As Hinkle watched in dismay as her house burned, fearing for the lives of her feline friends, a good samaritan was the first to come to the rescue.
Twenty-six-year-old Maurio Grady, who was visiting a neighbor across the street, knew he had to do something.
“I saw the smoke and I just ran to help,” he said. “I just wanted to make sure there were no kids in there, but then I heard the lady say her cats were still in there so I ran in.”
Grady had to crawl on the floor to avoid the smoke that was rapidly filling the home.
“The smoke was everywhere, but I could hear the cats crying,” he said. “I grabbed one that was in the kitchen. I wasn’t worried about myself. I’m just glad there were no kids in there.
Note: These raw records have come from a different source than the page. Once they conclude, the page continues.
(** * Komoditas data summarizer: the aggregation pipeline of
      [src/sum_komoditas.py], embedded in Rocq.

    [process_files] reads two sheets from every candidate workbook, keeps the
    rows of one kabupaten (district), and builds a one-row district summary
    and a per-kecamatan (sub-district) table.  The Python code drives pandas;
    the pandas operations it calls are written out below as functions on a
    small model of a [DataFrame]:

    - a cell is an integer-valued number, a missing value (NaN) or a text;
      fractional numbers are outside the model, and the sums of numbers are
      exact integer sums (pandas computes them in int64 or float64, which
      agrees with the exact sum as long as it stays below 2^53 in magnitude);
    - a frame is its column index (name and dtype of every column) and the
      list of its rows, a row being a finite map from column names to cells
      (a cell that is not in the map is NaN);
    - what lies outside the Python process, the directory listing ([glob])
      and the contents of the workbooks ([read_excel]), is a parameter of
      the model, gathered in the record [World];
    - [print] appends a line to [stdout];
    - exceptions are values of [exn], and a computation that may raise
      returns a [result]. *)

From Stdlib Require Import ZArith String Ascii DecimalString.
From Stdlib Require OrderedTypeEx.
From stdpp Require Import base gmap strings list sorting.

Open Scope Z_scope.
Open Scope string_scope.
Open Scope list_scope.

(** ** Cells, dtypes, exceptions *)

Inductive value : Type :=
  | VInt (z : Z)
  | VNaN
  | VStr (s : string).

Inductive dtype : Type := int64 | float64 | object.

Inductive exn : Type :=
  | KeyError (key : string)
  | TypeError (msg : string)
  | ValueError (msg : string)
  | IndexError (msg : string)
  | OSError (msg : string).

Inductive result (A : Type) : Type :=
  | Ok (a : A)
  | Raise (e : exn).
Arguments Ok {A} a.
Arguments Raise {A} e.

#[global] Instance value_eq_dec : EqDecision value.
Proof. solve_decision. Defined.
#[global] Instance dtype_eq_dec : EqDecision dtype.
Proof. solve_decision. Defined.
#[global] Instance exn_eq_dec : EqDecision exn.
Proof. solve_decision. Defined.

#[global] Instance result_ret : MRet result := fun _ a => Ok a.
#[global] Instance result_bind : MBind result := fun _ _ f m =>
  match m with
  | Ok a => f a
  | Raise e => Raise e
  end.
#[global] Instance result_fmap : FMap result := fun _ _ f m =>
  match m with
  | Ok a => Ok (f a)
  | Raise e => Raise e
  end.

(** [str(x)] of an integer and [repr(s)] of a text without quotes in it. *)
Definition str_int (z : Z) : string := NilZero.string_of_int (Z.to_int z).
Definition repr (s : string) : string := "'" +:+ s +:+ "'".

(** [str(e)]: a [KeyError] shows the [repr] of its key, the others their
    message. *)
Definition str_exn (e : exn) : string :=
  match e with
  | KeyError key => repr key
  | TypeError msg | ValueError msg | IndexError msg | OSError msg => msg
  end.

Definition notna (v : value) : bool :=
  match v with
  | VNaN => false
  | _ => true
  end.

Definition is_numeric (v : value) : Prop :=
  match v with
  | VStr _ => False
  | _ => True
  end.

#[global] Instance is_numeric_dec v : Decision (is_numeric v).
Proof. destruct v; simpl; apply _. Defined.
(** * BestNextRide dashboard: the CSV aggregation [processCSVData]

    A shallow embedding of the two [processCSVData] closures of the
    dashboard component (the plain variant, source lines 71-160, and the
    styled variant, source lines 528-635) and the properties of the
    aggregation they compute.

    Conventions of the embedding.
    - A JavaScript string is a [string]; its characters stand for code units
      in the range 0..255.
    - A JavaScript number that holds a wait time is a [number]: an integer
      or one of the two infinities.  NaN and undefined are the [None] of an
      [option].  Time values of [Date] objects are integers (milliseconds
      since the epoch), [None] being the invalid date.
    - The string [d.toISOString()] of a valid date is represented by the
      time value of [d]: parsing such a string gives the time value back.
    - The objects used as maps ([Record<string, T>]) are association lists
      in property creation order.
    - An exception is the [Throw] outcome of the error monad [outcome].
    - What the engine and its environment decide (date parsing, the local
      time zone, locale formatting) is a parameter, the record [Host].

    The file has three parts: the embedding of the source, the vocabulary
    of the statements, and the lemmas and theorems. *)

From Stdlib Require Import ZArith List String Ascii Bool Lia.
From Stdlib Require Import Sorted Permutation.
Import ListNotations.

Local Open Scope string_scope.
Local Open Scope Z_scope.

(* ================================================================== *)
(** * The embedding *)

(** ** Strings *)

Module JsString.

Definition code (c : ascii) : Z := Z.of_N (N_of_ascii c).

Definition dquote : ascii := ascii_of_nat 34.
Definition comma : ascii := ascii_of_nat 44.
Definition LF : ascii := ascii_of_nat 10.

(** WhiteSpace and LineTerminator code units below 256: TAB, LF, VT, FF, CR,
    SP and NBSP. *)
Definition isWhiteSpace (c : ascii) : bool :=
  let n := code c in
  ((9 <=? n) && (n <=? 13)) || (n =? 32) || (n =? 160).

Definition isEmpty (s : string) : bool :=
  match s with EmptyString => true | String _ _ => false end.

Fixpoint trimStart (s : string) : string :=
  match s with
  | EmptyString => EmptyString
  | String c s' => if isWhiteSpace c then trimStart s' else s
  end.

Fixpoint trimEnd (s : string) : string :=
  match s with
  | EmptyString => EmptyString
  | String c s' =>
      let t := trimEnd s' in
      if isWhiteSpace c && isEmpty t then EmptyString else String c t
  end.

(** [s.trim()] *)
Definition trim (s : string) : string := trimEnd (trimStart s).
Definition get_audio_file : M string :=
  fun s => Ret (Ok (st_audio_file s), s).

Definition set_audio_file (p : string) : M unit :=
  fun s => Ret (Ok tt, State (st_heap s) p).

(** Allocation of a new object. *)
Definition alloc (o : object) : M loc :=
  fun s =>
    let l := fresh (dom (st_heap s)) in
    Ret (Ok l, State (<[l := o]> (st_heap s)) (st_audio_file s)).

(** What an attribute or item access on something that is not a
    dictionary raises. *)
Definition not_a_dict : exn :=
  Exn "TypeError" "object is not a dict" None.

(** [d.copy()]: a new dictionary with the same entries (a shallow copy:
    an entry that is a reference is copied as a reference). *)
Definition dict_copy (l : loc) : M loc :=
  fun s =>
    match st_heap s !! l with
    | Some (ODict d) => alloc (ODict d) s
    | _ => Ret (Err not_a_dict, s)
    end.

(** [d[key] = v]. *)
Definition dict_setitem (l : loc) (key : string) (v : entry) : M unit :=
  fun s =>
    match st_heap s !! l with
    | Some (ODict d) =>
        Ret (Ok tt, State (<[l := ODict (<[key := v]> d)]> (st_heap s))
                          (st_audio_file s))
    | _ => Ret (Err not_a_dict, s)
    end.

(** ** The class [VideoProcessor] *)

Import PyStr.

Record VideoProcessor : Type := { ydl_opts : loc }.

(** [__init__]: the option dictionary is built once per instance.  The
    post-processor description and the argument list are objects of their
    own, referenced from the dictionary. *)
Definition init : M VideoProcessor :=
  pp ← alloc (ODict {[ "key" := Plain (VStr "FFmpegExtractAudio");
                       "preferredcodec" := Plain (VStr "m4a");
                       "preferredquality" := Plain (VStr "192") ]});
  postprocessors ← alloc (OList [Ref pp]);
  postprocessor_args ←
    alloc (OList (Plain <$> [VStr "-ac"; VStr "1"; VStr "-ar"; VStr "16000";
                             VStr "-movflags"; VStr "+faststart"]));
  opts ← alloc (ODict {[ "format" := Plain (VStr "bestaudio/best");
                         "outtmpl" := Plain (VStr "%(title)s.%(ext)s");
                         "postprocessors" := Ref postprocessors;
                         "postprocessor_args" := Ref postprocessor_args;
                         "prefer_ffmpeg" := Plain (VBool true);
                         "quiet" := Plain (VBool true);
                         "no_warnings" := Plain (VBool true);
                         "noplaylist" := Plain (VBool true) ]});
  mret {| ydl_opts := opts |}.

(** Leaving a [with yt_dlp.YoutubeDL(params)] block: the object is closed
    whether the body returned or raised; an exception of the closing call
    replaces the one of the body and has it as its context. *)
Definition closing {A : Type} (params : loc) (body : M A) : M A :=
  fun s =>
    prog_bind (body s) (fun '(r, s') =>
      Vis (YdlClose (st_heap s') params) (fun closed =>
        match r, closed with
        | Ok a, Ok _ => Ret (Ok a, s')
        | Err e, Ok _ => Ret (Err e, s')
        | Ok _, Err e' => Ret (Err e', s')
        | Err e, Err e' => Ret (Err (with_context e' e), s')
        end)).

(** [with yt_dlp.YoutubeDL(params) as ydl: body]. *)
Definition with_ydl {A : Type} (params : loc) (body : M A) : M A :=
  _ ← call_h (fun h => YdlOpen h params);
  closing params body.

(** The extensions that make an existing path a local video. *)
Definition video_suffixes : list string := [".mp4"; ".mov"; ".avi"; ".flv"].
Lemma construct_all_each (newObjectId : nat -> ObjectId)
    (ds : list TaskData.t) : forall n docs,
  TasksRoute.construct_all newObjectId ds n = Some docs ->
  Forall2 (fun data doc => exists oid, Task.construct data oid = Some doc)
    ds docs.
Proof.
  induction ds as [|d ds IH]; simpl; intros n docs.
  - intros [= <-]. constructor.
  - destruct (Task.construct d (newObjectId n)) as [x|] eqn:Ex;
      [|discriminate].
    destruct (TasksRoute.construct_all newObjectId ds (S n)) as [xs|] eqn:Exs;
      [|discriminate].
    intros [= <-]. constructor; [|now apply IH with (n := S n)].
    now exists (newObjectId n).
Qed.
Lemma doc_parsed description u_ w u :
  url_Parse u_ = inl u →
  (doc description u_ w).1 =
    match (http_Get w (URL_String u)).1 with
    | (Some resp, None) =>
        if bool_decide (http.StatusCode resp ≠ http.StatusOK)
        then Panics (PanicError ("Failed to fetch url " +:+ URL_String u
               +:+ " (statusCode=" +:+ pretty (http.StatusCode resp) +:+ ")"))
        else Returns (description +:+ nl +:+ nl +:+ "See: " +:+ URL_String u)
    | (Some resp, Some _) =>
        Panics (PanicError ("Failed to fetch url " +:+ URL_String u
               +:+ " (statusCode=" +:+ pretty (http.StatusCode resp) +:+ ")"))
    | (None, _) => Panics (PanicRuntime nil_pointer_dereference)
    end.
Proof.
  intros Hp. unfold cfg.doc. rewrite Hp.
  unfold mbind, cfg.M_bind, cfg.Get, cfg.lift, cfg.panic, mret, cfg.M_ret; simpl.
  destruct (http_Get w (URL_String u)) as [[[resp|] [e|]] w']; simpl; try done.
  by destruct (bool_decide (http.StatusCode resp ≠ http.StatusOK)).
Qed.

(** C2: when the URL parses and the fetch answers 200 without an error, [doc]
    returns the description, a blank line, and ["See: "] followed by the parsed
    URL written back as a string ([u.String()]); and [doc] panics exactly when
    the URL does not parse, or the fetch returns an error, or the fetch does
    not answer with status 200.  A run-time panic counts as a panic here. *)
Theorem doc_appends_footer_or_panics (description u_ : string) (w : World) :
  (∀ u, url_Parse u_ = inl u → fetched_ok URL_String http_Get w u →
     (doc description u_ w).1 =
       Returns (description +:+ nl +:+ nl +:+ "See: " +:+ URL_String u)) ∧
  (panics (doc description u_ w).1 ↔
     (∃ err, url_Parse u_ = inr err) ∨
     (∃ u, url_Parse u_ = inl u ∧
        ((http_Get w (URL_String u)).1.2 ≠ None ∨
         ¬ ∃ resp, (http_Get w (URL_String u)).1.1 = Some resp ∧
                   http.StatusCode resp = http.StatusOK))).
Proof.
  split.
  - intros u Hp (resp & Hget & Hcode). rewrite (doc_parsed _ _ _ _ Hp), Hget.
    rewrite bool_decide_eq_false_2; [done|]. intros Hne. by apply Hne.
  - destruct (url_Parse u_) as [u|err] eqn:Hp.
    + rewrite (doc_parsed _ _ _ _ Hp).
      destruct (http_Get w (URL_String u)) as [[[resp|] [e|]] w'] eqn:Hget; cbn.
      * split; [|by eexists]. intros _. right. exists u. rewrite Hget.
        split; [done|]. by left.
      * case_bool_decide as Hcode; split.
        -- intros _. right. exists u. rewrite Hget. split; [done|]. right.
           intros (r & [= <-] & ?). done.
        -- by eexists.
        -- intros [? [=]].
        -- intros [[? [=]]|(u' & [= <-] & Hfail)]; rewrite Hget in Hfail.
           destruct Hfail as [Herr|Hno]; [done|].
           destruct Hno. exists resp. split; [done|].
           destruct (decide (http.StatusCode resp = http.StatusOK)); [done|].
           by destruct Hcode.
      * split; [|by eexists]. intros _. right. exists u. rewrite Hget.
        split; [done|]. by left.
      * split; [|by eexists]. intros _. right. exists u. rewrite Hget.
        split; [done|]. right. by intros (r & [=] & _).
    + rewrite (doc_malformed _ _ _ _ Hp). simpl. split.
      * intros _. left. by eexists.
      * intros _. destruct (slice description 0 30); by eexists.
Qed.
(* ===== verification/Prelude.v ===== *)
(** A verification of xv6-riscv: the kernel (src/kernel), its user library and
    programs (src/user) and the program that makes the disk image (src/mkfs).

    * The system and its parts

    The kernel runs on several harts.  Boot code and assembly (entry.S, start.c,
    swtch.S, trampoline.S, kernelvec.S) lead into C code that manages physical pages
    (kalloc.c), page tables and user memory (vm.c), processes (proc.c), and, bottom
    up, a disk driver (virtio_disk.c), a cache of disk blocks (bio.c), a redo log that
    makes a group of block writes atomic (log.c), inodes, files, directories and paths
    (fs.c), open files and pipes (file.c, pipe.c).  System calls (syscall.c,
    sysproc.c, sysfile.c, exec.c) are dispatched from traps (trap.c); the console
    (console.c, uart.c, printf.c) is both a device file and where the kernel's messages
    go.  User programs reach all this only through system calls.  mkfs writes the
    image that the kernel's file system later reads.

    * How code is modelled

    C integers are [Z] with the wrap-around written out ([u8] .. [u64], [i32] below).
    Kernel code is written in a state monad ([Outcome.v]): a computation on the kernel
    state [State.kernel] returns, stops (a panic, a wait for a lock that is never
    released, behaviour C leaves undefined) or yields the processor and is resumed in
    whatever state it finds then.  Memory is a map from addresses to bytes
    ([Mem.v]); pages from kalloc, page tables, trap frames, pipes and user memory are
    bytes there.  Static tables are lists in the state, pointers into them indices.
    User programs are trees of system calls ([UserSys.v]) that a world answers.  Each C
    function is a definition of the same name; a loop body that needs a name of its own
    is that name with [_body], [_step], [_one] or the like.

    Loops over tables are recursion over the list of indices, and other bounded loops get a
    bound computed from their arguments (the pages a copy can touch, the rounds of
    writei), which their theorems show to be enough.  The class [Fuel] bounds the rest:
    waits for a lock, a buffer, a wakeup or the device; strlen; the depth of freewalk;
    the loops of user programs that read to the end of a file.  A theorem about a
    routine that can wait assumes the state in which it need not ([Calm.calm]) and
    fuel of at least 1; theorems about reading loops assume fuel above the length of what
    there is to read.  They conclude that the code returns, not only what it returns
    if it does.

    * Files of the library

    Prelude (this file): integers, lists, automation.  Outcome, Mem, State: the monad, memory,
    the kernel's data (proc.h, file.h, buf.h, fs.h, param.h, memlayout.h, riscv.h).
    - Spinlock (spinlock.c on one hart), LockRace (its accesses interleaved over any
      number of harts), Sleeplock (sleeplock.c), Calm (the locks of uncontended code).
    - KString (string.c), Kalloc (kalloc.c), Vm (vm.c), VmSpec (page tables as maps from
      pages to entries), UserMem (copyin, copyout, copyinstr), VmCopy (a concrete
      address space; uvmcopy, the memory of a forked child).
    - Proc and ProcLife (proc.c below and above the file system), ProcSpec.
    - Virtio (virtio_disk.c), VirtioSpec (a request against the laws of the device);
      Disk, the class of what the cache needs of a disk, which the
      cache is proved against; Bio (bio.c), BioSpec, BioView, BioCheck: the cache as a map of
      blocks; Log (log.c), LogSpec, LogCrash, LogWrite; Bytes, integers inside blocks.
    - Fs and FsData (fs.c); FsSpec (bmap, readi), FsTrans and FsOpen (the disk as a
      transaction sees it, with blocks open), Itable (inodes on disk, iget),
      FsAlloc (balloc, bfree), FsWrite, FsGrow and FsExtend (writei), FsTrunc (itrunc),
      FsDir (directories), Paths and FsName (paths, namex and the inode table).
    - Uart, Console, ConsoleSpec (the line editor and reading from it), Printf, PrintfSpec;
      Pipe, PipeSpec; File (file.c, pipealloc); Exec; Syscall, Sysfile, Trap (the calls,
      their dispatch, traps, plic.c, main.c), SyscallSpec (calls that are rejected).
    - Typing, KernelTyping: a type discipline for the whole kernel (sizes of tables and
      buffers, indices in range) with a rule for each construct and a lemma per function.
    - Asm, AsmSpec: the assembly files and start.c on a small machine.
    - UserSys, UserWorld (what a program may rely on), Ulib (ulib.c), Uprintf and UprintfSpec
      (printf.c), Umalloc and UmallocSpec (umalloc.c), Grep, UserProgs and UserProgsSpec (the
      other small programs), Grind (grind.c), Sh, ShParse, ShRun (sh.c).
    - Usertests (usertests.c: its tests and its runner); UnixWorld, an executable
      specification of the file system calls; UsertestsSpec, the runner's report and the
      tests run in that specification.
    - Mkfs, MkfsFile, MkfsSpec (mkfs.c).

    * What the theorems show

    - Durability: a crash at any point of a commit leaves all of a transaction or
      nothing of it (commit_crash_atomic); log_write lists each block once and pins it;
      the cache is a coherent map of blocks (bread_returns_block); a disk request moves
      one block and gives its descriptors back (virtio_request).
    - Files: writei writes and readi reads back, growing the file by free blocks only
      (writei_extends); itrunc frees exactly the file's blocks (itrunc_frees);
      the free map is a set (balloc_then_bfree); a directory is a map from names to
      inodes (dirlookup_finds, dirlink_adds); namex is the walk through these maps and
      leaks no reference (namex_resolves); the image mkfs makes has the files it was
      given, read by the kernel's own bmap and readi.
    - The kernel as a whole: from boot on and under any interleaving of its threads no
      table is indexed outside its bounds and no block buffer is overrun
      (kernel_well_typed); a call with bad arguments returns -1 and changes nothing
      (syscall_rejects).
    - Memory: kalloc hands a page out once; page tables are maps; copies between user
      and kernel memory equal byte-wise ones, their failures included; a forked child
      gets a copy of its own (uvmcopy_copies).
    - Processes, locks and devices: mutual exclusion under any interleaving, no lost
      wakeup, no process passed over by the scheduler (scheduler_round_fair), registers kept over switches and traps, pipes as queues, the console's
      line editing.
    - Programs: the shell's parser against its grammar, from a line to the connected
      processes; grep's matcher against the language of its patterns; malloc never hands
      out memory in use; init never ends; usertests exits with 0 exactly when all tests
      pass and no page is lost, and its file system tests hold of the specification.
    Theorems whose name ends in _witness apply one of these to a concrete state.

    * What is not modelled

    Weak memory: accesses are sequentially consistent.  The devices (virtio disk, uart,
    plic, clint) are not in the sources: what drivers read from them is data of the state,
    and the cache is proved against the class [Disk.DiskLaws] with a synchronous disk as
    its instance.  Linker addresses are parameters.  Preemption by the timer inside kernel
    code is modelled at the yields only.  defs.h and types.h hold prototypes and names of
    types; ramdisk.c is not built and refers to fields that no longer exist.  Of usertests.c
    the tests whose point is a wild address, the stack or the text segment are left out,
    because a user program of the model has arrays and no address space.  The Makefile,
    linker, shell and grading scripts are not program code. *)

From stdpp Require Export base gmap sets list list_numbers strings fin_maps.
From Stdlib Require Export ZArith Lia.

(** ** Scopes *)

Declare Scope kernel_scope.
Delimit Scope kernel_scope with kernel.
#[export] Set Default Goal Selector "!".
Open Scope Z_scope.

(** ** Machine integers

    A w-bit unsigned integer is a [Z] in [0, 2^w), a signed one a [Z] in
    [-2^(w-1), 2^(w-1)).  The conversions write out the wrap-around. *)

Definition u8 (x : Z) : Z := x mod 2 ^ 8.
Definition u16 (x : Z) : Z := x mod 2 ^ 16.
Definition u32 (x : Z) : Z := x mod 2 ^ 32.
Definition u64 (x : Z) : Z := x mod 2 ^ 64.
Definition i16 (x : Z) : Z := (x + 2 ^ 15) mod 2 ^ 16 - 2 ^ 15.
Definition i32 (x : Z) : Z := (x + 2 ^ 31) mod 2 ^ 32 - 2 ^ 31.

(** C truth values: 0 is false, anything else is true. *)
Definition truthy (x : Z) : bool := negb (x =? 0).
Definition of_bool (b : bool) : Z := if b then 1 else 0.

Create HintDb cint.
Create HintDb mem.

Lemma u8_range x : 0 <= u8 x < 2 ^ 8.
Proof. apply Z.mod_pos_bound. lia. Qed.
Lemma u16_range x : 0 <= u16 x < 2 ^ 16.
Proof. apply Z.mod_pos_bound. lia. Qed.
Lemma u32_range x : 0 <= u32 x < 2 ^ 32.
Proof. apply Z.mod_pos_bound. lia. Qed.
Lemma u64_range x : 0 <= u64 x < 2 ^ 64.
Proof. apply Z.mod_pos_bound. lia. Qed.
Lemma i16_range x : - 2 ^ 15 <= i16 x < 2 ^ 15.
Proof. unfold i16. pose proof (Z.mod_pos_bound (x + 2 ^ 15) (2 ^ 16)). lia. Qed.
Lemma i32_range x : - 2 ^ 31 <= i32 x < 2 ^ 31.
Proof. unfold i32. pose proof (Z.mod_pos_bound (x + 2 ^ 31) (2 ^ 32)). lia. Qed.

Lemma u8_small x : 0 <= x < 2 ^ 8 -> u8 x = x.
Proof. apply Z.mod_small. Qed.
Lemma u16_small x : 0 <= x < 2 ^ 16 -> u16 x = x.
Proof. apply Z.mod_small. Qed.
Lemma u32_small x : 0 <= x < 2 ^ 32 -> u32 x = x.
Proof. apply Z.mod_small. Qed.
Lemma u64_small x : 0 <= x < 2 ^ 64 -> u64 x = x.
Proof. apply Z.mod_small. Qed.
Lemma i16_small x : - 2 ^ 15 <= x < 2 ^ 15 -> i16 x = x.
Proof. unfold i16. intros. rewrite Z.mod_small; lia. Qed.
Lemma i32_small x : - 2 ^ 31 <= x < 2 ^ 31 -> i32 x = x.
Proof. unfold i32. intros. rewrite Z.mod_small; lia. Qed.

Lemma u32_i32 x : u32 (i32 x) = u32 x.
Proof.
  unfold u32, i32. rewrite Zminus_mod_idemp_l. f_equal. lia.
Qed.

#[export] Hint Resolve u8_range u16_range u32_range u64_range i16_range i32_range : cint.
#[export] Hint Rewrite u8_small u16_small u32_small u64_small i16_small i32_small
  using lia : cint.

Lemma truthy_true x : truthy x = true <-> x <> 0.
Proof. unfold truthy. destruct (Z.eqb_spec x 0); naive_solver. Qed.
Lemma truthy_false x : truthy x = false <-> x = 0.
Proof. unfold truthy. destruct (Z.eqb_spec x 0); naive_solver. Qed.
Lemma truthy_of_bool b : truthy (of_bool b) = b.
Proof. by destruct b. Qed.

(** ** Automation shared by the components *)

(** Turn boolean comparisons into the propositions they decide. *)
Ltac zbool :=
  repeat match goal with
  | H : context [?a =? ?b] |- _ => destruct (Z.eqb_spec a b)
  | H : context [?a <? ?b] |- _ => destruct (Z.ltb_spec a b)
  | H : context [?a <=? ?b] |- _ => destruct (Z.leb_spec a b)
  | |- context [?a =? ?b] => destruct (Z.eqb_spec a b)
  | |- context [?a <? ?b] => destruct (Z.ltb_spec a b)
  | |- context [?a <=? ?b] => destruct (Z.leb_spec a b)
  end.

(** [inv H]: invert, substitute and drop the hypothesis. *)
Tactic Notation "inv" hyp(H) := inversion H; subst; clear H.

(** ** Lists *)

(** [list_find]-free first index search used by the table scans of the kernel. *)
Fixpoint find_index {A} (f : A -> bool) (l : list A) : option nat :=
  match l with
  | [] => None
  | x :: l' => if f x then Some 0%nat else S <$> find_index f l'
  end.

Lemma find_index_Some {A} (f : A -> bool) l i :
  find_index f l = Some i <->
  (exists x, l !! i = Some x /\ f x = true) /\
  (forall j x, (j < i)%nat -> l !! j = Some x -> f x = false).
Proof.
  revert i. induction l as [|y l IH]; intros i; simpl.
  { split; [done|]. intros [(x & Hx & _) _]. by rewrite lookup_nil in Hx. }
  destruct (f y) eqn:Hy.
  - split.
    + intros [= <-]. split; [by exists y|]. intros; lia.
    + intros [_ Hlt]. destruct i as [|i]; [done|].
      pose proof (Hlt 0%nat y ltac:(lia) eq_refl). congruence.
  - rewrite fmap_Some. split.
    + intros (k & (Hex & Hlt)%IH & ->). split; [done|].
      intros [|j] x Hj Hx; simplify_eq/=; [done|]. apply (Hlt j); [lia|done].
    + intros [(x & Hx & Hfx) Hlt]. destruct i as [|i]; simplify_eq/=; [congruence|].
      exists i. split; [|done]. apply IH. split; [by exists x|].
      intros j z Hj Hz. apply (Hlt (S j)); [lia|done].
Qed.

Lemma find_index_None {A} (f : A -> bool) l :
  find_index f l = None <-> (forall j x, l !! j = Some x -> f x = false).
Proof.
  induction l as [|y l IH]; simpl.
  { split; [|done]. intros _ j x Hx. by rewrite lookup_nil in Hx. }
  destruct (f y) eqn:Hy.
  - split; [done|]. intros H. specialize (H 0%nat y eq_refl). congruence.
  - rewrite fmap_None, IH. split.
    + intros H [|j] x Hx; simplify_eq/=; [done|by eapply H].
    + intros H j x Hx. by apply (H (S j)).
Qed.

Lemma lookup_total_Z_insert_ne {A} `{Inhabited A} (l : list A) i j x :
  i <> j -> <[i:=x]> l !!! j = l !!! j.
Proof. intros. by rewrite list_lookup_total_insert_ne. Qed.

Lemma alter_as_insert {A} (f : A -> A) (l : list A) i x :
  l !! i = Some x -> alter f i l = <[i := f x]> l.
Proof.
  intros Hx. apply list_eq. intros j. destruct (decide (j = i)) as [->|].
  - rewrite list_lookup_alter_eq, Hx, list_lookup_insert_eq; [done|]. by apply lookup_lt_Some in Hx.
  - by rewrite list_lookup_alter_ne, list_lookup_insert_ne.
Qed.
That’s why I ran over.”
When firefighters arrived a few minutes later, they set to work dousing the fire and rescuing the rest of Hinkle’s cats.
Hinkle waited at the fence and took each of the other five cats in her hands as the firefighters pulled them out one by one.
“It was hard because we’d pull one [cat] out and then it would want to go back in,” said Mansfield Assistant Fire Chief Steve Strickling said.
Eventually all six cats made it out of the burning home alive. Hinkle and her adult roommate and two children also survived the fire with no injuries.
Strickling said the blaze started with an electrical malfunction in a room beneath the home’s side porch.
“The fire was contained to that room, but there’s smoke damage throughout the rest of the house,” he said.
Neighbor Amanda Neighbors comforted the family as they recovered from the shock.
“It was crazy,” she said. “We could smell it. I just feel so bad for them.”
The local branch of the American Red Cross is assisting Hinkle and her family to get back on their feet — and paws — again.